Group-based child sexual exploitation and localised grooming are terms used to describe the sexual exploitation or grooming of children and adolescents by groups. Group-based child sexual exploitation was first defined in UK law in the Department for Children, Schools and Families' statutory guidance, Safeguarding Children & Young People from Sexual Exploitation. Supplementary guidance to Working Together to Safeguard Children in 2009. The National Audit on Group-based Child Sexual Exploitation and Abuse noted that there is a lack of data on group-based offences, with the Complex and Organised Child Abuse Dataset (COCAD) recording around 700 in 2023, i.e. 4% of the exploitation offences.
This abuse tends to target girls who are particularly vulnerable, such as those who are in local authority care. The youngest recorded victim was 12 and the oldest was 18. A 2013 report by the House of Commons Home Affairs Select Committee describes a group first making contact with the child in a public place. After the group's initial contact with the child, offers of treats (takeaway food, cigarettes, drugs) persuade the child to maintain the relationship. Sometimes a boy similar in age presents himself as a "boyfriend"; this person arranges for the child to be raped by other members of the group. Children may end up being raped by dozens of these group members, and may be trafficked to connected groups in other towns.
In August 2003, a television documentary reported details of an 18-month police and social services investigation into allegations that young British Asian men were targeting under-age girls for sex, drugs and prostitution in the West Yorkshire town of Keighley. The Leeds-based Coalition for the Removal of Pimping (Crop) sought to bring this behaviour to national attention from at least 2010. In November 2010, the Rotherham child sexual exploitation scandal saw several convictions of child sexual abusers. In 2012, members of the Rochdale child sex abuse ring were convicted on various counts, and in 2016, following the largest child sexual exploitation investigation in the UK, 18 men in the Halifax child sex abuse ring case were sentenced to a combined total of over 175 years in prison.
Following further child sex abuse rings in Aylesbury, Banbury, Bristol, Derby, Huddersfield, Manchester, Newcastle, Oxford, Peterborough, Rochdale, Telford, and others, several investigations considered how prevalent British Asian backgrounds were in localised grooming. In 2011 and 2013, the National Crime Agency's Child Exploitation and Online Protection (CEOP) branch collected the available data on group-based child sexual abuse from police forces in England and Wales.
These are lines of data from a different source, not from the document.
(** X1.  Round trip of a request through the receiving side of the
    protocol: the header of the datagram that [send_request] assembles,
    read the way the dispatcher reads headers, gives back the message kind
    and the size field; and when the text carried has no null character,
    the bytes after the header, read as a null-terminated UTF-8 string the
    way the string handlers read payloads, give back the text. *)
Theorem request_round_trip (NAT_command : NAT_Messages) (command : str)
    (packet : bytes) (s : State) :
  request_packet NAT_command command s = Return packet s ->
  NAT_Messages_of (get_message_id (slice packet 0 2)) = NAT_command
  /\ from_bytes_signed (slice packet 2 4)
     = snd (request_body NAT_command command)
  /\ (null_free (fst (request_body NAT_command command)) ->
      utf8_decode (before_null (slice_from packet 4))
      = Some (fst (request_body NAT_command command))).
Proof.
  unfold request_packet.
  destruct (request_body NAT_command command) as [text size]. run.
  destruct (to_bytes2_signed (NAT_Messages_value NAT_command)) as [kind|]
    eqn:Hkind; simpl; [|discriminate].
  destruct (to_bytes2_signed size) as [sz|] eqn:Hsize; simpl; [|discriminate].
  destruct (utf8_encode text) as [payload|] eqn:Hpayload; simpl;
    [|discriminate].
  intros [= <-].
  pose proof (from_bytes_signed_to_bytes2 _ _ Hkind) as Hk.
  pose proof (from_bytes_signed_to_bytes2 _ _ Hsize) as Hs.
  apply to_bytes2_signed_inv in Hkind as [-> _].
  apply to_bytes2_signed_inv in Hsize as [-> _].
  simpl app.
  destruct (header_slices (byte_of_Z (NAT_Messages_value NAT_command))
              (byte_of_Z (NAT_Messages_value NAT_command / 256))
              (byte_of_Z size) (byte_of_Z (size / 256))
              (payload ++ [x00])) as (-> & -> & ->).
  split; [|split].
  - unfold get_message_id.
    change (slice [?a; ?b] 0 2) with [a; b].
    rewrite Hk. apply NAT_Messages_of_value.
  - exact Hs.
  - intros Hfree.
    rewrite before_null_app by (eapply utf8_encode_null_free; eauto).
    by apply utf8_decode_encode.
Qed.

End WireRoundTrips.

(** ** Further properties: the histories *)

Lemma deque_append_new_deque {A} (l : list A) (n : nat) (x : A) :
  deque_append (new_deque l n) x = new_deque (l ++ [x]) n.
Proof.
  unfold deque_append, new_deque; simpl. f_equal.
  rewrite !length_app, length_drop; simpl.
  destruct (decide (length l <= n)%nat) as [Hle|Hgt].
  - replace (length l - n)%nat with 0%nat by lia.
    rewrite drop_0. f_equal. lia.
  - replace (length l - (length l - n) + 1 - n)%nat with 1%nat by lia.
    replace (length l + 1 - n)%nat with (S (length l - n)) by lia.
    rewrite <- drop_app_le by lia.
    rewrite drop_drop. f_equal. lia.
Qed.

Lemma new_deque_id {A} (d : deque A) :
  (length (items d) <= maxlen d)%nat -> new_deque (items d) (maxlen d) = d.
Proof.
  intros Hle. unfold new_deque. destruct d as [l n]; simpl in *.
  replace (length l - n)%nat with 0%nat by lia. reflexivity.
Qed.

(** Appending one by one to a bounded deque leaves the last [maxlen] of
    all the entries, old and new, in order. *)
Lemma deque_append_all {A} (d : deque A) (xs : list A) :
  (length (items d) <= maxlen d)%nat ->
  foldl deque_append d xs = new_deque (items d ++ xs) (maxlen d).
Proof.
  intros Hle. induction xs as [|x xs IH] using rev_ind.
  - simpl. rewrite app_nil_r. symmetry. by apply new_deque_id.
  - rewrite foldl_app. simpl. rewrite IH.
    rewrite deque_append_new_deque. by rewrite app_assoc.
Qed.

Section Histories.
Context `{U : Unpackers}.

Lemma deque_maxlen_accepts (n : Z) (s : State) :
  0 <= n <= PY_SSIZE_T_MAX -> deque_maxlen n s = Return (Z.to_nat n) s.
Proof.
  unfold deque_maxlen. intros Hn.
  destruct (Z.ltb_spec n (- PY_SSIZE_T_MAX - 1));
    destruct (Z.ltb_spec PY_SSIZE_T_MAX n);
    destruct (Z.ltb_spec n 0);
    unfold PY_SSIZE_T_MAX in *; simpl; try lia; reflexivity.
Qed.

Lemma deque_maxlen_negative (n : Z) (s : State) :
  - PY_SSIZE_T_MAX - 1 <= n < 0 -> deque_maxlen n s = Raise ValueError s.
Proof.
  unfold deque_maxlen. intros Hn.
  destruct (Z.ltb_spec n (- PY_SSIZE_T_MAX - 1));
    destruct (Z.ltb_spec PY_SSIZE_T_MAX n);
    destruct (Z.ltb_spec n 0);
    unfold PY_SSIZE_T_MAX in *; simpl; try lia; reflexivity.
Qed.

Lemma deque_maxlen_overflow (n : Z) (s : State) :
  n < - PY_SSIZE_T_MAX - 1 \/ PY_SSIZE_T_MAX < n ->
  deque_maxlen n s = Raise OverflowError s.
Proof.
  unfold deque_maxlen. intros Hn.
  destruct (Z.ltb_spec n (- PY_SSIZE_T_MAX - 1));
    destruct (Z.ltb_spec PY_SSIZE_T_MAX n);
    unfold PY_SSIZE_T_MAX in *; simpl; try lia; reflexivity.
Qed.

(** X2.  [client.buffer_size = n] with [n] from 0 to [sys.maxsize]
    rebuilds both histories with the new bound: each keeps its most recent entries, as many as the
    bound allows, in their original order (all of them when the bound is
    at least their number); the getter then reads [n], and nothing is
    handed to the operating system. *)
Theorem buffer_size_keeps_latest (n : Z) (s : State) :
  0 <= n <= PY_SSIZE_T_MAX ->
  exists s',
    set_buffer_size n s = Return tt s'
    /\ buffer_size (self s') = n
    /\ world s' = world s
    /\ bounded (self s')
    /\ maxlen (server_messages (self s')) = Z.to_nat n
    /\ maxlen (server_responses (self s')) = Z.to_nat n
    /\ (exists dropped,
          items (server_messages (self s))
          = dropped ++ items (server_messages (self s'))
          /\ length (items (server_messages (self s')))
             = Nat.min (length (items (server_messages (self s))))
                 (Z.to_nat n))
    /\ (exists dropped,
          items (server_responses (self s))
          = dropped ++ items (server_responses (self s'))
          /\ length (items (server_responses (self s')))
             = Nat.min (length (items (server_responses (self s))))
                 (Z.to_nat n)).
Proof.
  intros Hn. unfold set_buffer_size, rebuilt. run.
  rewrite deque_maxlen_accepts by assumption. simpl.
  rewrite deque_maxlen_accepts by assumption. simpl.
  destruct s as [c w]; destruct c; simpl.
  eexists; split; [reflexivity|]; simpl.
  split; [reflexivity|]. split; [reflexivity|].
  split; [unfold bounded; simpl; rewrite !length_drop; lia|].
  split; [reflexivity|]. split; [reflexivity|].
  split.
  - exists (take (length (items server_messages0) - Z.to_nat n)
              (items server_messages0)).
    split; [by rewrite take_drop|rewrite length_drop; lia].
  - exists (take (length (items server_responses0) - Z.to_nat n)
              (items server_responses0)).
    split; [by rewrite take_drop|rewrite length_drop; lia].
Qed.

(** X3.  [client.buffer_size = n] with a bound that [deque] refuses
    raises when the first history is rebuilt: [ValueError] for a negative
    [n] down to [-sys.maxsize - 1], [OverflowError] for an [n] below that
    or above [sys.maxsize].  By then the attribute behind the getter has
    been overwritten: afterwards [buffer_size] reads [n], while both
    histories and their bound are what they were. *)
Theorem buffer_size_refused (n : Z) (s : State) :
  let s' := {| self := set_max_buffer_size n (self s); world := world s |} in
  (- PY_SSIZE_T_MAX - 1 <= n < 0 ->
   set_buffer_size n s = Raise ValueError s')
  /\ (n < - PY_SSIZE_T_MAX - 1 \/ PY_SSIZE_T_MAX < n ->
      set_buffer_size n s = Raise OverflowError s')
  /\ buffer_size (self s') = n
  /\ server_messages (self s') = server_messages (self s)
  /\ server_responses (self s') = server_responses (self s).
Proof.
  intros s'; subst s'.
  split; [|split].
  - intros Hn. unfold set_buffer_size, rebuilt. run.
    rewrite deque_maxlen_negative by assumption. reflexivity.
  - intros Hn. unfold set_buffer_size, rebuilt. run.
    rewrite deque_maxlen_overflow by assumption. reflexivity.
  - destruct s as [c w]; destruct c; repeat split.
Qed.

(** A MESSAGE_STRING datagram that carries a text makes the dispatcher
    append the text to the message history. *)
Lemma process_message_string (data : bytes) (text : str) (s : State) :
  carries_message data text ->
  process_message data s = Return tt (messaged text s).
Proof.
  intros (Hfree & a & b & encoded & rest & Hencoded & ->).
  unfold process_message, get_message_id.
  destruct (header_slices x08 x00 a b (encoded ++ x00 :: rest))
    as (-> & -> & ->).
  change (slice [x08; x00] 0 2) with [x08; x00].
  change (NAT_Messages_of (from_bytes_signed [x08; x00])) with MESSAGE_STRING.
  change (mapped MESSAGE_STRING) with (Some unpack_server_message).
  cbv iota. unfold unpack_server_message.
  rewrite before_null_app by (eapply utf8_encode_null_free; eauto).
  rewrite (utf8_decode_encode _ _ Hencoded).
  reflexivity.
Qed.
It reported that, where ethnicity information was available, 28% (2011) and 75% (2013) of offenders had been recorded as "Asian" by the police. The Home Office said the figures should be treated with caution as the data was incomplete and was at particular risk of bias, and recorded ethnicity was based on police assigning offenders to broad categories, rather than on offenders' own self-report. In December 2017, the think tank Quilliam released a report that said 84% of offenders were of South Asian heritage. This report was criticised by child sexual exploitation experts Ella Cockbain and Waqas Tufail, who said it was unscientific and had poor methodology.